During menopause, the estrogen level in a woman naturally decreases, which leads to unpleasant symptoms, such as fatigue, dryness of the vagina and riding. It is believed that, binding to estrogen receptors in the body, soybean isoflavones help slightly reduce the severity of these symptoms. For example, studies show that soy isoflavones can help reduce the frequency and severity of tides. Isoflavones of soybeans also seem to help relieve fatigue, pain in the joints, depression, irritability, anxiety and dryness of the vagina arising during menopause and / or during the years preceding it. However, not all studies report the same advantages. Therefore, before making convincing conclusions, additional research it is necessary.

Can improve bone strength

Low estrogen levels during menopause can cause calcium flushing from bones. As a result, the loss of bone mass can cause weak and brittle bones in postmenopause - a condition known as osteoporosis. Some evidence suggests that Consumption of 40-110 mg of soybean isoflavones per day can reduce bone loss and improve bone health indicators in menopause. For comparison: this is equivalent to daily use of about 140-440 grams of tofu or ⅓-1 cup (35-100 grams) of cooked soybeans.

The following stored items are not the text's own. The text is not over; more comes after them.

(** * scrapligo [transport]: the timeout guard and the [System] transport

    A shallow embedding of [transport/base.go] (the sentinel errors,
    [transportResult], [transportTimeout]) and of the pty-subprocess
    transport [System] ([buildOpenCmd], [Open], [OpenNetconf], [Close],
    [read], [Read], [ReadN], [Write], [IsAlive]).

    Conventions.
    - Go [int], [time.Duration] (an [int64] count of nanoseconds) are [Z].
    - A Go slice is [slice A]: the nil slice [snil] or a slice [sl xs];
      the code tests [t.OpenCmd == nil] and returns both [nil] and
      [make([]byte, 0)], which have the same length but are different values.
    - Go [error] values are [option GoError], [None] being [nil].
    - Methods with a pointer receiver are computations in a state monad over
      the receiver, the platform (process table, files) and the log. *)

From Stdlib Require Import ZArith List String Ascii Bool Lia DecimalString.
From Stdlib.Strings Require Import Byte.
Import ListNotations.

Set Implicit Arguments.
Open Scope string_scope.
Open Scope list_scope.
Open Scope Z_scope.

(* ================================================================== *)
(** ** Go values *)

(** A Go slice value: [nil], or a slice with the given elements. *)
Inductive slice (A : Type) : Type :=
| snil : slice A
| sl (xs : list A) : slice A.
Arguments snil {A}.
Arguments sl {A} xs.

(** The elements of a slice ([nil] has none). *)
Definition elems {A} (s : slice A) : list A :=
  match s with snil => [] | sl xs => xs end.

(** Go [len(s)]. *)
Definition len {A} (s : slice A) : Z := Z.of_nat (List.length (elems s)).

(** Go [s == nil]. *)
Definition is_nil {A} (s : slice A) : bool :=
  match s with snil => true | sl _ => false end.

(** Go [append(s, xs...)] with at least one appended element never
    returns nil; the callers below always append at least one. *)
Definition append {A} (s : slice A) (xs : list A) : slice A :=
  sl (elems s ++ xs).

(** Go [make([]byte, n)]: [n] zero bytes; it panics ([None]) when [n] is
    negative.  Go also panics for a length above what the platform can
    allocate; the model leaves this limit out and gives every length that
    is not negative its buffer. *)
Definition make_bytes (n : Z) : option (list byte) :=
  if n <? 0 then None else Some (repeat x00 (Z.to_nat n)).

(** Go error values.  The four sentinels of [base.go] are created by
    [errors.New], so each is different from every other error value; the
    remaining constructors are the errors of the platform: [io.EOF],
    [os.ErrInvalid] (what the methods of a nil [os.File] pointer return) and any
    other operating-system error, identified by its message. *)
Inductive GoError : Type :=
| ErrTransportFailure
| ErrUnknownTransport
| ErrTransportTimeout
| ErrKeyVerificationFailed
| io_EOF
| os_ErrInvalid
| os_Error (msg : string).

(** The message of each sentinel, as passed to [errors.New]. *)
Definition Error (e : GoError) : string :=
  match e with
  | ErrTransportFailure => "error reading from transport, cannot continue"
  | ErrUnknownTransport => "unknown transport provided"
  | ErrTransportTimeout => "transport operation timed out"
  | ErrKeyVerificationFailed => "ssh key verification failed"
  | io_EOF => "EOF"
  | os_ErrInvalid => "invalid argument"
  | os_Error msg => msg
  end.

Definition ReadSize : Z := 65535.
Definition SystemTransportName : string := "system".
Definition StandardTransportName : string := "standard".

(* ================================================================== *)
(** ** Formatting: [fmt.Sprintf] with [%d] and [%s], [Duration.Seconds] *)

(** [fmt.Sprintf("%d", x)]: decimal digits, with a leading minus sign for
    a negative number. *)
Definition Sprintf_d (x : Z) : string := NilZero.string_of_int (Z.to_int x).

(** [fmt.Sprintf("%s", xs)] for a [[]string]: the elements separated by
    one space, in square brackets. *)
Definition Sprintf_s (xs : list string) : string :=
  ("[" ++ String.concat " " xs ++ "]")%string.

Module Float64.

(** A finite binary64 value [m * 2^e]. *)
Definition t : Type := (Z * Z)%type.

(** The integer nearest to [p / d], ties to even ([0 <= p], [0 < d]). *)
Definition nearest_even (p d : Z) : Z :=
  let q := p / d in
  let r := p mod d in
  if 2 * r <? d then q
  else if d <? 2 * r then q + 1
  else if Z.even q then q else q + 1.

(** [a / d >= 2^k], for [0 < a], [0 < d]. *)
Definition ge_pow2 (a d k : Z) : bool :=
  d * 2 ^ Z.max 0 k <=? a * 2 ^ Z.max 0 (- k).

(** Round the rational [p / d] ([0 < d]) to binary64, to nearest and
    ties to even, with a 53-bit significand.  The exponent range is not
    modelled: the values rounded below are zero or lie between [1e-9]
    and [1e10] in magnitude, far from overflow and from subnormals. *)
Definition round (p d : Z) : t :=
  if p =? 0 then (0, 0)
  else
    let a := Z.abs p in
    let k0 := Z.log2 a - Z.log2 d in
    let k := if ge_pow2 a d k0 then k0 else k0 - 1 in
    let e := k - 52 in
    (Z.sgn p * nearest_even (a * 2 ^ Z.max 0 (- e)) (d * 2 ^ Z.max 0 e), e).

(** [float64(x)] for an integer below [2^53] in magnitude is exact;
    in general it rounds. *)
Definition of_int (x : Z) : t := round x 1.

(** The rational [num / den] that a value stands for. *)
Definition num (x : t) : Z := fst x * 2 ^ Z.max 0 (snd x).
Definition den (x : t) : Z := 2 ^ Z.max 0 (- snd x).

Definition add (x y : t) : t :=
  round (num x * den y + num y * den x) (den x * den y).

(** Division by a positive value. *)
Definition div (x y : t) : t :=
  round (num x * den y) (den x * num y).

(** Go [int(x)]: the fractional part is discarded (truncation toward
    zero). *)
Definition to_int (x : t) : Z := Z.quot (num x) (den x).

End Float64.

(** [time.Second], in nanoseconds. *)
Definition Second : Z := 1000000000.

(** [time.Duration.Seconds]:
    [sec := d / Second; nsec := d % Second;
     return float64(sec) + float64(nsec)/1e9]
    (Go's [/] and [%] on integers truncate toward zero). *)
Definition Seconds (d : Z) : Float64.t :=
  let sec := Z.quot d Second in
  let nsec := Z.rem d Second in
  Float64.add (Float64.of_int sec)
              (Float64.div (Float64.of_int nsec) (Float64.of_int Second)).

(* ================================================================== *)
(** ** [base.go]: transport arguments and results *)

(** [BaseTransportArgs].  The two timeouts are held through pointers in
    the source so that the driver can change them; the record holds the
    value read through the pointer at the time of the call.  The fields
    [PtyHeight] and [PtyWidth], which [Open] reads, are not declared in the
    source at hand: they are the caller-supplied rows and columns of the
    pseudo-terminal, Go [int]s that [Open] converts to [uint16]. *)
Record BaseTransportArgs : Type := {
  Host : string;
  Port : Z;
  AuthUsername : string;
  TimeoutSocket : Z;
  TimeoutTransport : Z;
  PtyHeight : Z;
  PtyWidth : Z
}.

(** [transportResult] ([error] is named [error] in the source). *)
Record transportResult : Type := {
  result : slice byte;
  error : option GoError
}.

(** [SystemTransportArgs]. *)
Record SystemTransportArgs : Type := {
  AuthPrivateKey : string;
  AuthStrictKey : bool;
  SSHConfigFile : string;
  SSHKnownHostsFile : string
}.

(* ================================================================== *)
(** ** [base.go]: the timeout guard *)

(** What running the operation [f] on its goroutine does: [f()] returns
    [r] some time after the call (in nanoseconds, as [time.Duration]), or
    it never returns (a read that hangs). *)
Inductive worker : Type :=
| Returns (after : N) (r : transportResult)
| Blocked.

(** The two cases of the [select], and which of them Go's pseudo-random
    selection takes when both can proceed. *)
Inductive select_case : Type :=
| case_c (r : transportResult)
| case_timer.

Inductive choice : Type := choose_c | choose_timer.

(** The buffered channel [c] at the instant [now]: the goroutine
    [r := f(); c <- r; close(c)] has put [r] in the buffer once [f] has
    returned; before that, and forever when [f] never returns, a receive
    on [c] cannot proceed. *)
Definition c_at (f : worker) (now : Z) : option transportResult :=
  match f with
  | Returns after r => if Z.of_N after <=? now then Some r else None
  | Blocked => None
  end.

(** [time.NewTimer(timeout)]: the channel [timer.C] receives the time once
    [timeout] has elapsed; a timer with a zero or negative duration has
    expired as soon as it is created. *)
Definition timer_C_at (timeout now : Z) : bool := Z.max 0 timeout <=? now.

(** The first instant at which some case of the [select] can proceed; the
    caller is taken to reach the [select] at instant 0, without delay. *)
Definition wake (timeout : Z) (f : worker) : Z :=
  match f with
  | Returns after _ => Z.min (Z.of_N after) (Z.max 0 timeout)
  | Blocked => Z.max 0 timeout
  end.

(** Go's [select] over [case r := <-c] and [case <-timer.C]: the one case
    that can proceed is taken; when both can, one of them is chosen
    ([pick]); when none can, the statement still blocks ([None]). *)
Definition select (pick : choice) (c : option transportResult)
    (timer_C : bool) : option select_case :=
  match c, timer_C with
  | Some r, true =>
      Some (match pick with choose_c => case_c r | choose_timer => case_timer end)
  | Some r, false => Some (case_c r)
  | None, true => Some case_timer
  | None, false => None
  end.

(** [transportTimeout(timeout, f)]: what the call returns, [None] if the
    [select] never proceeds. *)
Definition transportTimeout (timeout : Z) (f : worker) (pick : choice)
    : option (slice byte * option GoError) :=
  let now := wake timeout f in
  match select pick (c_at f now) (timer_C_at timeout now) with
  | Some (case_c r) => Some (result r, error r)
  | Some case_timer => Some (sl [], Some ErrTransportTimeout)
  | None => None
  end.

(* ================================================================== *)
(** ** The platform: processes on a pseudo-terminal, files, the log *)

(** An open [os.File] (the master side of the pseudo-terminal). *)
Inductive File : Type := mkFile (fd : Z).

(** [exec.Command(name, arg...)]. *)
Record Cmd : Type := { cmd_name : string; cmd_args : list string }.

Definition exec_Command (name : string) (args : list string) : Cmd :=
  {| cmd_name := name; cmd_args := args |}.

(** [pty.Winsize], two [uint16]. *)
Record Winsize : Type := { Rows : Z; Cols : Z }.

(** Go [uint16(x)] for an [int]: the low 16 bits. *)
Definition uint16 (x : Z) : Z := x mod 2 ^ 16.

(** What [pty.Start] and [pty.StartWithSize] return: the file of the
    started process with a nil error, or a nil file with the error. *)
Inductive StartResult : Type :=
| Started (f : File)
| StartFailed (err : GoError).

(** What a [Read] on an open file does: it returns after some time with
    the bytes the stream had for it and an error or nil, or it blocks
    forever. *)
Inductive StreamRead : Type :=
| stream_returns (after : N) (data : list byte) (err : option GoError)
| stream_blocks.

(** The operations of the platform that the transport calls, over a
    platform state [OS] that each call may change. *)
Class Platform (OS : Type) : Type := {
  pty_start : Cmd -> option Winsize -> OS -> StartResult * OS;
  file_close : File -> OS -> option GoError * OS;
  file_read : File -> Z -> OS -> StreamRead * OS;
  file_write : File -> list byte -> OS -> option GoError * OS
}.

(** The two functions of the [logging] package that the transport calls. *)
Inductive Logger : Type := LogDebug | LogError.

(** What the program does to the outside, in the order it does it.
    [FormatLogMessage] is not in the source at hand: a log event keeps the
    level and the message that are passed to it. *)
Inductive Event : Type :=
| EvLog (logger : Logger) (level msg : string)
| EvSpawn (command : Cmd) (size : option Winsize)
| EvClose (f : File)
| EvRead (f : File) (n : Z)
| EvWrite (f : File) (b : list byte).

(* ================================================================== *)
(** ** [system.go]: the [System] transport *)

(** [System].  The fields [BaseTransportArgs] and [SystemTransportArgs]
    are named [BaseArgs] and [SystemArgs] here, their source names being
    those of the record types; both are pointers in the source and are
    taken to be non-nil. *)
Record System : Type := {
  BaseArgs : BaseTransportArgs;
  SystemArgs : SystemTransportArgs;
  fileObj : option File;
  OpenCmd : slice string;
  ExecCmd : string
}.

Definition set_OpenCmd (t : System) (c : slice string) : System :=
  {| BaseArgs := BaseArgs t; SystemArgs := SystemArgs t;
     fileObj := fileObj t; OpenCmd := c; ExecCmd := ExecCmd t |}.

Definition set_ExecCmd (t : System) (c : string) : System :=
  {| BaseArgs := BaseArgs t; SystemArgs := SystemArgs t;
     fileObj := fileObj t; OpenCmd := OpenCmd t; ExecCmd := c |}.

Definition set_fileObj (t : System) (f : option File) : System :=
  {| BaseArgs := BaseArgs t; SystemArgs := SystemArgs t;
     fileObj := f; OpenCmd := OpenCmd t; ExecCmd := ExecCmd t |}.

(** A [System] as a caller outside the package can construct it: the
    exported fields are set, the unexported [fileObj] is nil. *)
Definition NewSystem (b : BaseTransportArgs) (s : SystemTransportArgs)
    (openCmd : slice string) (execCmd : string) : System :=
  {| BaseArgs := b; SystemArgs := s; fileObj := None;
     OpenCmd := openCmd; ExecCmd := execCmd |}.

(** Go [s != ""]. *)
Definition nonempty (s : string) : bool := negb (String.eqb s "").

Can reduce the risk of breast cancer

The diet rich in soybeans also reduces the risk of certain types of cancer. For example, one recent review of 12 studies shows that women with high soybean consumption before the diagnosis of cancer can have a 16% risk of death from this disease compared to women with the lowest soy consumption. The high consumption of soybeans before and after the diagnosis is also established can reduce the risk of breast cancer recurrence in postmenopausal women up to 28%. However, this study suggests that women in premenopause may not experience the same benefits.

Can reduce the risk of other types of cancer

Rich Soy Diet can also help reduce the risk of other types of cancer. For example, studies show that the high consumption of soybean isoflavones can reduce the risk of endometrial cancer by about 19%. In addition, some studies associate diets rich in soy, by 7% less risk of digestive tract cancer and 8-12% decrease in the risk of colon cancer and colon, especially in women. Men who observe a diet rich in soybeans can benefit from the lower risk of prostate cancer. Finally, one of the recent reviews of 23 studies tied diet rich in soy products, by 12% less risk of death from cancer, especially stomach cancer, colon and lungs.

Not all products based on soybeans are the same

It should be noted that not all soy products are equally nutritious or useful. As a rule, the less soybeans are processed, the greater the vitamins, minerals and useful connections. On the other hand, the larger the soy product is processed, the greater the salts, sugar, fat and unnecessary additives and fillers. That is why soy products with minimal treatment, such as soybeans, tofu, pace, edamam, as well as unsweete soybean milk and yogurt, are considered more preferable than protein powders based on soybeans, sausages, energy bars or sweetened soy milk and yogurt.

Soy products with minimal processing can also benefit, besides those related to their nutrient content. For example, they turn out to be more effective in reducing blood sugar or cholesterol in the blood than treated products or additives based on soy. In addition, fermented soy products, such as soy sauce, pace, miso and natto, are often considered more useful than non-intemented soy products. This is because fermentation helps reduce the number of some anti-nitrises, which are naturally contained in soy products. Cooking, germination and soaking are additional preparation methods that can help reduce the content of antitrinients in soy products and increase their digestibility.